Обитель милосердия - Данилюк Семён (под псевдонимом "Всеволод Данилов" 19 стр.


Но случилось. В девяностые тухлые годы страна жила как девка, изгулявшаяся, пропившая всё из дома. Все ходили потерянные, пришибленные. Каждый приспосабливался к новой действительности как умел. Сам я, не защитив докторскую, сбежал в банк.

Профессора, учившие меня служению науке, презрительно кривившиеся при слове "плагиат", кропали диссертации для выбившихся в депутаты олухов. Встречи с прежними коллегами начинались и заканчивались жалобами на унизительное безденежье.

Гуляев и здесь выбивался из общего ряда. Преподавал в пяти-шести вузах сразу, подрабатывал статьями для коммерческих журналов. Хватался за всё и всё успевал. Будто пересел с шагающего экскаватора на юркий бронетранспортер. Но говорить об этом решительно не желал. Потому что жил и горел совсем другим. Все знали, что Гуляев активно пробивает проект нового уголовно-процессуального кодекса. И при редких встречах с бывшими "лабораторцами" спешил любой разговор повернуть на то, как быстрее поменять законодательство и тем самым положить конец беззаконию (наивно увязывая одно с другим).

- В Госдуме сопротивление большое, каждый абзац в УПК приходится пробивать, - жаловался Анатолий Петрович. - Кстати, послезавтра мне на комитете одно спорное место защищать - давайте-ка обсудим. Сеня, поставь рюмку. Успеешь надраться!

- Анатолий Петрович! Может, хоть сегодня отдохнете?

- Как это? Удобненькая позиция. Я отдохну, ты отдохнешь. А кто дело делать будет?

И, конечно, превращал умиротворенное дружеское застолье в яростный научный диспут.

Мне кажется, главное свойство Гуляева - убежденность, что без его участия всё пойдет наперекосяк.

Это я понял еще в восьмидесятых, когда на своем "жигуленке" повез подвыпившего Анатолия Петровича домой. Через минуту он вынул из меня душу: "тормози! Куда подрезаешь! Какой олух выдал тебе права? Да пропусти же "Москвича"! А вот теперь газуй!"

Прямо на перекрестке я ударил по тормозам так, что Гуляева мотнуло о лобовое стекло.

- Анатолий Петрович, при всём уважении. Если не заткнетесь, высажу к чертовой матери. Иначе - врежусь.
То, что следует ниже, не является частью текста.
(* ===== verification/VerifierSpec.v ===== *)
(** * What the static passes of the verifier decide

    For each check of [StaticVerifier] the exact condition under which it
    succeeds; composed, the condition under which the three passes accept a
    method, and what acceptance gives to the interpreter and the compiler. *)

From Stdlib Require Import String Ascii.
From S2P Require Import Prelude Leb128 DexInstructionList DexInstruction StaticVerifier.
#[local] Open Scope Z_scope.

(** ** What a check decides *)

Section Specs.

Context (env : VerifierEnv) (Hitem : item_ok env).

Notation code_item := (code_item_accessor_ env).
Notation size := (InsnsSizeInCodeUnits code_item).

(** The flags after pass one: one per code unit, the opcode flag on the starts of
    instructions; and no instruction singled out by a failure. *)
Record marked (v : MethodVerifier) : Prop := {
  marked_length : Z.of_nat (length (insn_flags_ v)) = size;
  marked_opcode : forall pc, opcode_at v pc <-> is_start env pc
}.

Definition idle (v : MethodVerifier) : Prop := work_insn_idx_ v = kDexNoIndex.

Lemma marked_ext v v' : marked v -> ext v v' -> marked v'.
Proof.
  intros [Hl Ho] [El Eo _]. split; [congruence|]. intros pc. by rewrite Eo.
Qed.

(** [spec m P T]: run on marked flags, [m] terminates without undefined
    behaviour, returns [true] exactly when [P], changes nothing but to add branch
    targets and failures, and when it returns [true] has marked the targets [T]. *)
Definition spec (m : M bool) (P : Prop) (T : Z -> Prop) : Prop :=
  forall v, marked v -> idle v ->
  exists b v', m v = Some (b, v') /\ (b = true <-> P) /\ ext v v' /\
    (b = true -> idle v' /\ forall q, T q -> target_at v' q).

Definition no_targets (q : Z) : Prop := False.

Lemma spec_iff m P P' T T' :
  (P <-> P') -> (forall q, T' q -> T q) -> spec m P T -> spec m P' T'.
Proof.
  intros HP HT Hs v Hv Hi. destruct (Hs v Hv Hi) as (b & v' & Hm & Hb & He & Ht).
  exists b, v'. split; [done|]. split; [by rewrite Hb|]. split; [done|].
  intros Htrue. destruct (Ht Htrue) as [? Hq]. split; [done|]. auto.
Qed.

(** A check that cannot succeed. *)
Lemma spec_unsat m P P' T T' : spec m P T -> ~ P -> ~ P' -> spec m P' T'.
Proof.
  intros Hs Hn Hn' v Hv Hi. destruct (Hs v Hv Hi) as (b & v' & Hm & Hb & He & _).
  exists b, v'. split; [done|]. split; [tauto|]. split; [done|]. intros Htrue. by apply Hb in Htrue.
Qed.

Lemma spec_ret b : spec (mret b) (b = true) no_targets.
Proof. intros v Hv Hi. by exists b, v. Qed.

Lemma spec_true : spec (mret true) True no_targets.
Proof. apply (spec_iff _ (true = true) _ no_targets); [done|done|apply spec_ret]. Qed.

Lemma spec_fail : spec (fail_hard env) False no_targets.
Proof.
  intros v Hv Hi. eexists false, _. split; [reflexivity|]. split; [done|]. split; [|done].
  by apply ext_same_flags.
Qed.

Lemma spec_fail_at dex_pc : spec (fail_hard_at env dex_pc) False no_targets.
Proof.
  intros v Hv Hi. eexists false, _. split; [reflexivity|]. split; [done|]. split; [|done].
  by apply ext_same_flags.
Qed.

Lemma spec_lift {A} (o : option A) x (k : A -> M bool) P T :
  o = Some x -> spec (k x) P T -> spec (y ← lift o; k y) P T.
Proof.
  intros -> Hk v Hv Hi. destruct (Hk v Hv Hi) as (b & v' & Hm & Hr). exists b, v'. by split.
Qed.

(** A check that fails when [c] holds. *)
Lemma spec_guard (c : bool) (bad good : M bool) P T :
  spec bad False no_targets -> spec good P T ->
  spec (if c then bad else good) (c = false /\ P) T.
Proof.
  intros Hb Hg. destruct c.
  - intros v Hv Hi. destruct (Hb v Hv Hi) as (b & v' & Hm & Hf & He & Ht).
    exists b, v'. split; [done|]. split; [rewrite Hf; naive_solver|]. split; [done|].
    intros Htrue. by apply Hf in Htrue.
  - apply (spec_iff _ P _ T); [naive_solver|done|done].
Qed.

Lemma spec_seq (m : M bool) (k : bool -> M bool) P Q T U :
  spec m P T -> (P -> spec (k true) Q U) ->
  (forall v, exists v', k false v = Some (false, v') /\ insn_flags_ v' = insn_flags_ v) ->
  spec (b ← m; k b) (P /\ Q) (λ q, T q \/ U q).
Proof.
  intros Hm Hk Hf v Hv Hi. destruct (Hm v Hv Hi) as (b & v1 & Hrun & Hb & He & Ht).
  unfold mbind, stm_bind. rewrite Hrun. destruct b.
  - assert P as HP by (by apply Hb). destruct (Ht eq_refl) as [Hi1 Ht1].
    destruct (Hk HP v1 (marked_ext _ _ Hv He) Hi1) as (b2 & v2 & Hrun2 & Hb2 & He2 & Ht2).
    exists b2, v2. split; [done|]. split; [rewrite Hb2; naive_solver|]. split; [by etrans|].
    intros Htrue. destruct (Ht2 Htrue) as [Hi2 Ht2']. split; [done|].
    intros q [Hq|Hq]; [|auto]. by apply He2, Ht1.
  - destruct (Hf v1) as (v2 & Hrun2 & Hsame). exists false, v2. split; [done|].
    split; [split; [done|]; intros [HP _]; by apply Hb|].
    split; [|done]. etrans; [exact He|]. by apply ext_same_flags.
Qed.

(** Reading the opcode flag of a code unit and failing if it is not set. *)
Lemma spec_opcode pc (bad k : M bool) P T :
  0 <= pc < size -> spec bad False no_targets -> (is_start env pc -> spec k P T) ->
  spec (fl ← GetInstructionFlags pc; if negb (InstructionFlags.IsOpcode fl) then bad else k)
    (is_start env pc /\ P) T.
Proof.
  intros Hpc Hb Hk v Hv Hi. pose proof (marked_opcode v Hv pc) as Ho.
  destruct (lookupZ_some (insn_flags_ v) pc) as [fl Hfl]; [rewrite (marked_length v Hv); lia|].
  unfold GetInstructionFlags, mbind, stm_bind, gets, lift. rewrite Hfl. simpl.
  unfold opcode_at, flag_at in Ho. rewrite Hfl in Ho.
  destruct (InstructionFlags.IsOpcode fl) eqn:Hop; simpl.
  - assert (is_start env pc) as Hst by (apply Ho; eauto).
    destruct (Hk Hst v Hv Hi) as (b & v' & Hm & Hbv & Hr). exists b, v'. split; [done|].
    split; [rewrite Hbv; naive_solver|done].
  - destruct (Hb v Hv Hi) as (b & v' & Hm & Hbv & He & Ht). exists b, v'. split; [done|].
    split; [|split; [done|]].
    + rewrite Hbv. split; [done|]. intros [Hst _]. apply Ho in Hst as (? & [= <-] & ?). congruence.
    + intros Htrue. by apply Hbv in Htrue.
Qed.

(** Marking a branch target. *)
Lemma spec_mark pc (k : M bool) P T :
  0 <= pc < size -> spec k P T ->
  spec (_ ← ModifyInstructionFlags pc InstructionFlags.SetBranchTarget; k) P (λ q, q = pc \/ T q).
Proof.
  intros Hpc Hk v Hv Hi.
  destruct (modify_flags_ext v pc InstructionFlags.kBranchTarget) as (v1 & Hm & He & Hw & Hf);
    [rewrite (marked_length v Hv); lia|done..|].
  unfold mbind, stm_bind. unfold InstructionFlags.SetBranchTarget. rewrite Hm.
  destruct (Hk v1 (marked_ext _ _ Hv He)) as (b & v' & Hrun & Hb & He' & Ht);
    [unfold idle; congruence|].
  exists b, v'. split; [done|]. split; [done|]. split; [by etrans|].
  intros Htrue. destruct (Ht Htrue) as [? Hq]. split; [done|].
  intros q [->|Hq']; [|auto]. by apply He'.
Qed.

(** Setting a flag that is neither. *)
Lemma spec_flag pc k (m : M bool) P T :
  0 <= pc < size -> 0 <= k < 8 -> k <> InstructionFlags.kOpcode -> spec m P T ->
  spec (_ ← ModifyInstructionFlags pc (InstructionFlags.set_bit k); m) P T.
Proof.
  intros Hpc Hk Hne Hm v Hv Hi.
  destruct (modify_flags_ext v pc k) as (v1 & Hrun1 & He & Hw & Hf);
    [rewrite (marked_length v Hv); lia|done..|].
  unfold mbind, stm_bind. rewrite Hrun1.
  destruct (Hm v1 (marked_ext _ _ Hv He)) as (b & v' & Hrun & Hb & He' & Ht);
    [unfold idle; congruence|].
  exists b, v'. split; [done|]. split; [done|]. split; [by etrans|done].
Qed.

(** A failure that does not reject the method. *)
Lemma spec_soft e :
  e = VERIFY_ERROR_INSTANTIATION \/ e = VERIFY_ERROR_FILLED_NEW_ARRAY ->
  spec (_ ← Fail env e; mret true) True no_targets.
Proof.
  intros He v Hv Hi. unfold idle in Hi.
  unfold Fail, PotentiallyMarkRuntimeThrow, mbind, stm_bind, modify, gets, mret, stm_ret.
  destruct He as [-> | ->]; simpl; rewrite ?Hi; destruct (runtime_throw_compat env); simpl;
    eexists true, _; (split; [reflexivity|]); (split; [done|]);
    (split; [by apply ext_same_flags|done]).
Qed.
Гуляев озадаченно оттопырил губу:

- Ладно, прав. Два водителя на переднем сиденье - перебор. Замолкаю и больше ни слова. Езжай, как умеешь. Авось, дотянешь… Вот и славненько, теперь переходи на третью передачку… Да что ж ты со второго ряда-то?!

На собственном семидесятипятилетии Анатолий Петрович затюкал несчастного тамаду и выступающих. Сам представлял, перебивал и комментировал поздравительные речи.

- Петрович, дашь ты наконец мне самому сказать?! - взмолился Анатолий Павлович Дубровин.

Я усмехаюсь - не даст.

Когда доходит очередь до меня, Гуляев предупреждает:

- Только не вздумай опять рассказывать саратовскую байку.

А я все равно рассказываю. Хоть прошло уже двадцать пять лет. Но все эти годы я продолжаю спрашивать себя, смог бы сам так же пожертвовать чем-то очень важным ради малознакомого человека. И всякий раз признаюсь - нет. Не хватило бы душевной широты. А у вас? Только честно. Один на один с собой. То-то. Потому он - Гулливер! Из редчайшей породы Гулливеров.

Добрейший Ник Ник
Из цикла "Академия МВД"

Начальнику докторантуры Академии МВД Николаю Николаевичу Заворуеву было крепко к шестидесяти. Но он по-прежнему оставался бодрым, ладно сколоченным молодцем.

Более того, с возрастом в пышную не по годам шевелюру обильно набрызгало седины, а глубокие морщины на лбу, словно кракелюры на старинных полотнах, добавили лицу благородства. На фоне полированных лысин и опушек сверстников Николай Николаевич, или, как звали заглазно, Ник Ник, с его гривой выглядел крепким баобабом, затесавшимся меж чахлых прореженных кустиков.

Несколько портила бравый вид толстенная роговая оправа на носу. Но и она была к месту. Не потому, что уж так хороша, а потому что напрочь скрывала глаза. И опять же не в том дело, что глаза у Заворуева не удались или выгорели с годами. Нет, в ясную минуту они сохраняли исконный васильковый отлив. Только вот ясных минут у начальника докторантуры с годами становилось всё меньше. Ник Ник крепко - и чем дальше, тем крепче - зашибал.

О причине говорили вполголоса, с придыханием. Намекали на какие-то проблемы в отношениях с бойкой женой - на двадцать лет моложе его самого, - отчего Ник Ник сильно страдал.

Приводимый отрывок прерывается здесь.